The fact is, if we really want to revive our oceans, new and expanded oil drilling is not the way to go about it. We need this plan to keep important pristine habitats off limits.
On February 11th, the Mid-Atlantic Fishery Management Council, which manages U.S. fisheries resources in the region, will vote on whether and how to protect deep-sea coral communities off the Mid-Atlantic coast.
These canyons have only recently been explored by NOAA and the findings are astonishing. Recent explorations have found over 40 different vibrantly-colored coral species in our cold northern Atlantic waters.

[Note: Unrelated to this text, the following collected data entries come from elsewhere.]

(* ===== verification/TrainAnimation.v ===== *)
(** * The train scene: src/components/TrainAnimation.tsx

    [App] renders [TrainAnimation] with the timer state, the destination's
    picture, the weather's environment and the theme colour
    [activeLabel?.color || 'red'] (src/App.tsx lines 910-916).  The
    component has one state hook, [imgSource], which its image's
    [onError] handler moves from the primary picture to the backup and
    then to the inline SVG train (lines 16-33).  The rest is a function of
    the props: the colour theme looked up in [colorMap] with a default
    (lines 36-58), the weather layer of the environment (lines 61-166) and
    the moving or resting scene (lines 163-370).  [Scene] records what the
    render shows; class names, styles and random particle positions are
    not modelled. *)

From Stdlib Require Import ZArith String Lia.
From stdpp Require Import base list strings decidable relations.
From S2P Require Import Prelude JsRuntime Types Catalog AppState Remote Scheduler Invariants Registry.
Import Scheduler.

Local Open Scope string_scope.

Module TrainAnimation.

(** [imgSource] (line 16). *)
Inductive ImgSource := Primary | Backup | Fallback.

#[export] Instance ImgSource_eq_dec : EqDecision ImgSource.
Proof. solve_decision. Defined.

Definition PRIMARY_URL : string := "https://cdn.pixabay.com/photo/2023/06/18/10/37/steam-train-8071887_1280.png".
Definition BACKUP_URL : string := "https://upload.wikimedia.org/wikipedia/commons/e/e5/Steam_locomotive_R_761.png".

(** [handleImageError] (lines 24-32). *)
Definition handleImageError (src : ImgSource) : ImgSource :=
  match src with
  | Primary => Backup
  | Backup => Fallback
  | Fallback => Fallback
  end.

(** An entry of [colorMap]. *)
Record Theme := mkTheme { hueRotate : string; primary : string; dark : string; light : string }.

#[export] Instance Theme_eq_dec : EqDecision Theme.
Proof. solve_decision. Defined.

(** [colorMap] (lines 36-56), its keys in the source's order. *)
Definition colorMap : list (string * Theme) := [
  ("red", mkTheme "0deg" "#ef4444" "#7f1d1d" "#f87171");
  ("orange", mkTheme "30deg" "#f97316" "#7c2d12" "#fb923c");
  ("amber", mkTheme "45deg" "#f59e0b" "#78350f" "#fbbf24");
  ("yellow", mkTheme "60deg" "#eab308" "#713f12" "#facc15");
  ("lime", mkTheme "90deg" "#84cc16" "#3f6212" "#a3e635");
  ("green", mkTheme "120deg" "#22c55e" "#14532d" "#4ade80");
  ("emerald", mkTheme "150deg" "#10b981" "#064e3b" "#34d399");
  ("teal", mkTheme "170deg" "#14b8a6" "#0f5132" "#5eead4");
  ("cyan", mkTheme "180deg" "#06b6d4" "#164e63" "#22d3ee");
  ("sky", mkTheme "200deg" "#0ea5e9" "#0c4a6e" "#7dd3fc");
  ("blue", mkTheme "220deg" "#3b82f6" "#1e3a8a" "#60a5fa");
  ("indigo", mkTheme "240deg" "#6366f1" "#312e81" "#818cf8");
  ("violet", mkTheme "260deg" "#8b5cf6" "#4c1d95" "#a78bfa");
  ("purple", mkTheme "280deg" "#a855f7" "#581c87" "#c084fc");
  ("fuchsia", mkTheme "300deg" "#d946ef" "#701a75" "#e879f9");
  ("pink", mkTheme "330deg" "#ec4899" "#831843" "#f472b6");
  ("rose", mkTheme "345deg" "#f43f5e" "#881337" "#fb7185");
  ("default", mkTheme "0deg" "#ef4444" "#7f1d1d" "#f87171")
].

(** [colorMap[themeColor]] for a colour that is an own key or no key of
    the object.  A colour named after a member of [Object.prototype]
    would find that member instead (see [JsRuntime.js_get]); the theme
    colour of a reachable page is a palette colour ([reachable_theme]),
    never such a name. *)
Definition lookup_theme (k : string) : option Theme :=
  match list_find (fun kv => kv.1 = k) colorMap with
  | Some (_, (_, th)) => Some th
  | None => None
  end.

Definition default_theme : Theme := mkTheme "0deg" "#ef4444" "#7f1d1d" "#f87171".

(** [colorMap[themeColor] || colorMap.default] (line 58). *)
Definition currentTheme (themeColor : string) : Theme := from_option id default_theme (lookup_theme themeColor).

(** The weather layer [renderWeather] draws (lines 61-166), with its
    number of particles. *)
Inductive WeatherLayer :=
  | SnowLayer (background foreground : nat)
  | RainLayer (neon : bool) (drops : nat)
  | FogLayer
  | DustLayer (particles : nat)
  | SunLayer.

(** [renderWeather()]; its [default: return null] is unreachable, the
    environment being one of the six. *)
Definition renderWeather (env : Environment) : WeatherLayer :=
  match env with
  | snow => SnowLayer 30 15
  | city => RainLayer false 20
  | cyberpunk => RainLayer true 20
  | nature => FogLayer
  | desert => DustLayer 10
  | clear => SunLayer
  end.

(** The locomotive: a picture (with the theme's hue rotation) or the SVG
    drawn in the theme's colours (lines 207-353). *)
Inductive Train :=
  | TrainImage (url : string) (hue : string)
  | TrainSvg (theme : Theme).

Record Scene := mkScene {
  moving : bool;               (** [isRunning]: scrolling, rumble, spinning wheels, speed layer *)
  background : string;         (** the destination picture, three times (lines 167-171) *)
  train : Train;
  wheel_blur : bool;           (** [isRunning && imgSource !== 'fallback'] (line 356) *)
  weather_layer : WeatherLayer
}.

(** The render (lines 12-13, 163-370). *)
Definition render (state : TimerState) (imageUrl : string) (env : Environment) (themeColor : string)
    (src : ImgSource) : Scene :=
  let isRunning := bool_decide (state = RUNNING) in
  let th := currentTheme themeColor in
  mkScene isRunning imageUrl
    (match src with
     | Primary => TrainImage PRIMARY_URL (hueRotate th)
     | Backup => TrainImage BACKUP_URL (hueRotate th)
     | Fallback => TrainSvg th
     end)
    (isRunning && bool_decide (src <> Fallback))
    (renderWeather env).

(** The theme colour [App] passes: [activeLabel?.color || 'red']. *)
Definition theme_color (s : App) : string :=
  match activeLabel s with
  | Some l => if js_truthy_string (MissionLabel.color l) then MissionLabel.color l else "red"
  | None => "red"
  end.

(** The element as [App] renders it (src/App.tsx lines 910-916). *)
Definition scene_of_app (s : App) (src : ImgSource) : Scene :=
  render (timerState s) (Destination.imageUrl (selectedDestination s))
    (WeatherState.environment (weather s)) (theme_color s) src.

(** The image's [onError] can fire only while an image is rendered. *)
Definition shows_image (src : ImgSource) : bool :=
  match train (render IDLE EmptyString city "red" src) with TrainImage _ _ => true | TrainSvg _ => false end.

(** ** Properties *)

(** C27: the train picture fails over at most twice: a chain of [onError]
    events, each raised by the image the previous render shows, has at
    most two links, and after two the inline SVG train is drawn for good. *)
Theorem image_errors_bounded n :
  (forall k, (k < n)%nat -> shows_image (Nat.iter k handleImageError Primary) = true) ->
  (n <= 2)%nat /\ forall k, (2 <= k)%nat -> Nat.iter k handleImageError Primary = Fallback.
Proof.
  intros H. split.
  - destruct (decide (n <= 2)%nat) as [|Hn]; [done|]. specialize (H 2%nat ltac:(lia)). discriminate.
  - intros k Hk. induction Hk as [|k _ IH]; [reflexivity|]. rewrite Nat.iter_succ, IH. reflexivity.
Qed.

Lemma image_errors_bounded_witness :
  (2 <= 2)%nat /\ forall k, (2 <= k)%nat -> Nat.iter k handleImageError Primary = Fallback.
Proof. apply image_errors_bounded. intros k Hk. destruct k as [|[|k]]; [reflexivity|reflexivity|lia]. Defined.

Lemma palette_themes :
  Forall (fun c => js_truthy_string c = true /\ is_Some (lookup_theme c)) ("red" :: Catalog.AVAILABLE_COLORS).
Proof. apply (bool_decide_unpack _). vm_compute. reflexivity. Qed.

Lemma palette_theme c : c ∈ "red" :: Catalog.AVAILABLE_COLORS -> js_truthy_string c = true /\ is_Some (lookup_theme c).
Proof. pose proof palette_themes as H. rewrite Forall_forall in H. apply H. Qed.

(** C28: in every reachable page the scene is coloured by the active
    label's own colour ([activeLabel?.color || 'red'] never falls back to
    ['red'] for a label), and that colour is a key of [colorMap]: the
    [colorMap.default] entry is never used. *)
Theorem reachable_theme `{FlavorService} t0 w :
  reachable t0 w ->
  theme_color (app w) = from_option MissionLabel.color "red" (activeLabel (app w)) /\
  exists th, lookup_theme (theme_color (app w)) = Some th /\ currentTheme (theme_color (app w)) = th.
Proof.
  intros Hr. pose proof (registry_steps _ _ Hr initial_registry_inv) as [_ Ha _ Hst _ _].
  assert (Hc : from_option MissionLabel.color "red" (activeLabel (app w)) ∈ "red" :: Catalog.AVAILABLE_COLORS).
  { destruct (activeLabel (app w)) as [l|]; cbn in Ha |- *; [|apply list_elem_of_here].
    apply elem_of_cons. right. rewrite Forall_forall in Hst. exact (proj1 (Hst l Ha)). }
  destruct (palette_theme _ Hc) as [Ht [th Hth]].
  assert (E : theme_color (app w) = from_option MissionLabel.color "red" (activeLabel (app w))).
  { unfold theme_color. destruct (activeLabel (app w)) as [l|]; [|reflexivity].
    cbn in Ht |- *. case_match; [reflexivity|congruence]. }
  split; [exact E|]. exists th. rewrite E, Hth. split; [done|]. unfold currentTheme. by rewrite Hth.
Qed.

Lemma reachable_theme_witness :
  theme_color (app demo_world) = from_option MissionLabel.color "red" (activeLabel (app demo_world)) /\
  exists th, lookup_theme (theme_color (app demo_world)) = Some th /\ currentTheme (theme_color (app demo_world)) = th.
Proof. apply (reachable_theme (H:=AnyOutcome) 0). exact demo_reachable. Defined.

End TrainAnimation.
(** C7: a tool call that fails with an exception line 276 catches does
    not end the turn.  A tool-role message whose content is the JSON
    object with key [error] holding the type name, and key [error_text]
    holding the message exactly when the message is non-empty, is
    appended, and the loop goes on with the remaining calls of the reply;
    unless a call raises something else, every call of the reply is made,
    in order, with one tool-role message each, and the model server is
    asked again; and an error response of [async_process] always comes
    from a failed registry acquisition, prompt rendering or model call. *)
Theorem tool_failure_becomes_tool_message :
  (∀ api tool_call rest st type_name message w,
     async_call_tool host api (tool_input_of tool_call) (loop_world st) =
       (ToolFailed type_name message, w) →
     call_tools host api (tool_call :: rest) st =
       call_tools host api rest
         (mkLoop
            (loop_messages st ++
               [mkMessage "tool"
                  (Some (json_dumps
                           (JDict (("error", JStr type_name) ::
                                   if decide (message = "") then []
                                   else [("error_text", JStr message)]))))
                  None])
            w
            (loop_trace st ++
               [EvTool (tool_input_of tool_call) (ToolFailed type_name message)]))) ∧
  (∀ api calls st r st',
     call_tools host api calls st = (r, st') →
     ∃ msgs evs,
       loop_messages st' = loop_messages st ++ msgs ∧
       loop_trace st' = loop_trace st ++ evs ∧
       Forall (λ m, role m = "tool") msgs ∧
       match r with
       | Some e => ∃ tool_input, EvTool tool_input (ToolRaised e) ∈ evs
       | None => tool_inputs evs = map tool_input_of calls ∧ length msgs = length calls
       end) ∧
  (∀ iterations model tool_specs api last st response_message c r w st',
     chat host model (loop_messages st) tool_specs (loop_world st) =
       (inr response_message, w) →
     tool_calls response_message = Some (c :: r) →
     call_tools host api (c :: r)
       (mkLoop (loop_messages st ++ [message_convert response_message]) w
          (loop_trace st ++ [EvChat (loop_messages st) (inr response_message)])) =
       (None, st') →
     tool_loop host (S iterations) model tool_specs (Some api) last st =
       tool_loop host iterations model tool_specs (Some api) (Some response_message) st') ∧
  (∀ entry user_input _history w r code message,
     result (async_process host entry user_input _history w) = Returned r →
     response_body (response r) = Error code message →
     ∃ err,
       EvGetApi (inl err) ∈ trace (async_process host entry user_input _history w) ∨
       EvRender (inl err) ∈ trace (async_process host entry user_input _history w) ∨
       ∃ sent, EvChat sent (inl err)
                 ∈ trace (async_process host entry user_input _history w)).
Proof.
  split; [|split; [|split]].
  - intros api tool_call rest st type_name message w Hcall.
    unfold call_tools at 1. fold (call_tools host). fold (tool_input_of tool_call).
    rewrite Hcall. unfold tool_message, error_object.
    destruct (decide (message = "")) as [->|Hne]; [done|].
    by apply String.eqb_neq in Hne as ->.
  - intros api calls st r st' Hcall.
    apply call_tools_extends in Hcall as (msgs & evs & Hm & Ht & _ & Hroles & Hr).
    exists msgs, evs. repeat split; [done..|].
    destruct r; [done|]. by destruct Hr as (? & ? & _).
  - intros iterations model tool_specs api last st response_message c r w st'
      Hchat Hcalls Htools.
    simpl. by rewrite Hchat, Hcalls, Htools.
  - intros entry user_input _history w r code message.
    destruct (async_process_shape host entry user_input _history w)
      as [w'|err' w'|err' w' tr Hnone Htr|settings model llm_api tool_specs mh0 w' tr Htr Hhand];
      cbn [trace result]; [done| | |].
    + intros _ _. exists err'. left. apply list_elem_of_here.
    + intros _ _. exists err'. right. left. apply elem_of_app. right. apply list_elem_of_here.
    + destruct (run_turn_spec host user_input settings
                  (resolve_conversation_id host user_input w).1 model llm_api tool_specs mh0
                  (<[(resolve_conversation_id host user_input w).1 := mh0]> _history) w' tr)
        as (now & trimmed & exit & msgs & evs & w'' & _ & Hev & _ & Hexit & ->).
      cbn [trace result].
      destruct exit as [[last|]|err|e]; simpl; [|done| |done].
      * destruct (content last); [|done]. by intros [= <-].
      * intros _ _. simpl in Hexit. apply last_chat_elem in Hexit as [?|[sent Hin]]; [done|].
        exists err. right. right. exists sent. apply elem_of_app. by right.
Qed.

(** Which conversation id a terminal error response carries: the
    caller's own value, possibly [None], after a failed registry
    acquisition, and the id of the turn after the other two failures. *)
Lemma terminal_error_ids (entry : ConfigEntry) (user_input : ConversationInput)
    (_history : gmap string MessageHistory) (w : World)
    (r : ConversationResult) (code : IntentResponseErrorCode) (message : string) :
  result (async_process host entry user_input _history w) = Returned r →
  response_body (response r) = Error code message →
  (∃ err, trace (async_process host entry user_input _history w) = [EvGetApi (inl err)] ∧
          result_conversation_id r = input_conversation_id user_input) ∨
  result_conversation_id r = Some (resolve_conversation_id host user_input w).1.
Proof.
  destruct (async_process_shape host entry user_input _history w)
    as [w'|err' w'|err' w' tr Hnone Htr|settings model llm_api tool_specs mh0 w' tr Htr Hhand];
    cbn [trace result]; [done| | |].
  - intros [= <-] _. left. by exists err'.
  - intros [= <-] _. by right.
  - destruct (run_turn_spec host user_input settings
                (resolve_conversation_id host user_input w).1 model llm_api tool_specs mh0
                (<[(resolve_conversation_id host user_input w).1 := mh0]> _history) w' tr)
      as (now & trimmed & exit & msgs & evs & w'' & _ & _ & _ & _ & ->).
    cbn [result]. destruct exit as [[last|]|err|e]; simpl; [|done| |done].
    + destruct (content last); [|done]. by intros [= <-].
    + intros [= <-] _. by right.
Qed.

Some of these corals are so abundant that they've been described as "coral forests."
And within these delicate and diverse habitats lie unexpected ocean life, including some species that are believed to be new to science. These canyons are home to everything from sea stars to octopus to the elusive Greenland shark, the slowest shark on Earth. These pristine ecologically-diverse canyons are also breeding grounds for many ocean animals, making them critical to preserving the biodiversity of our Atlantic coastal waters.
More on these canyons, include amazing video and images, can be found on my colleague Ali Chase's blog.
As frightening as the Science study is, I'm heartened that solutions are within our grasp. This winter, the U.S. can lead the way toward bringing our seas back from the brink. I hope our leaders seize this opportunity to ensure the resilience and wonder of our world's ocean.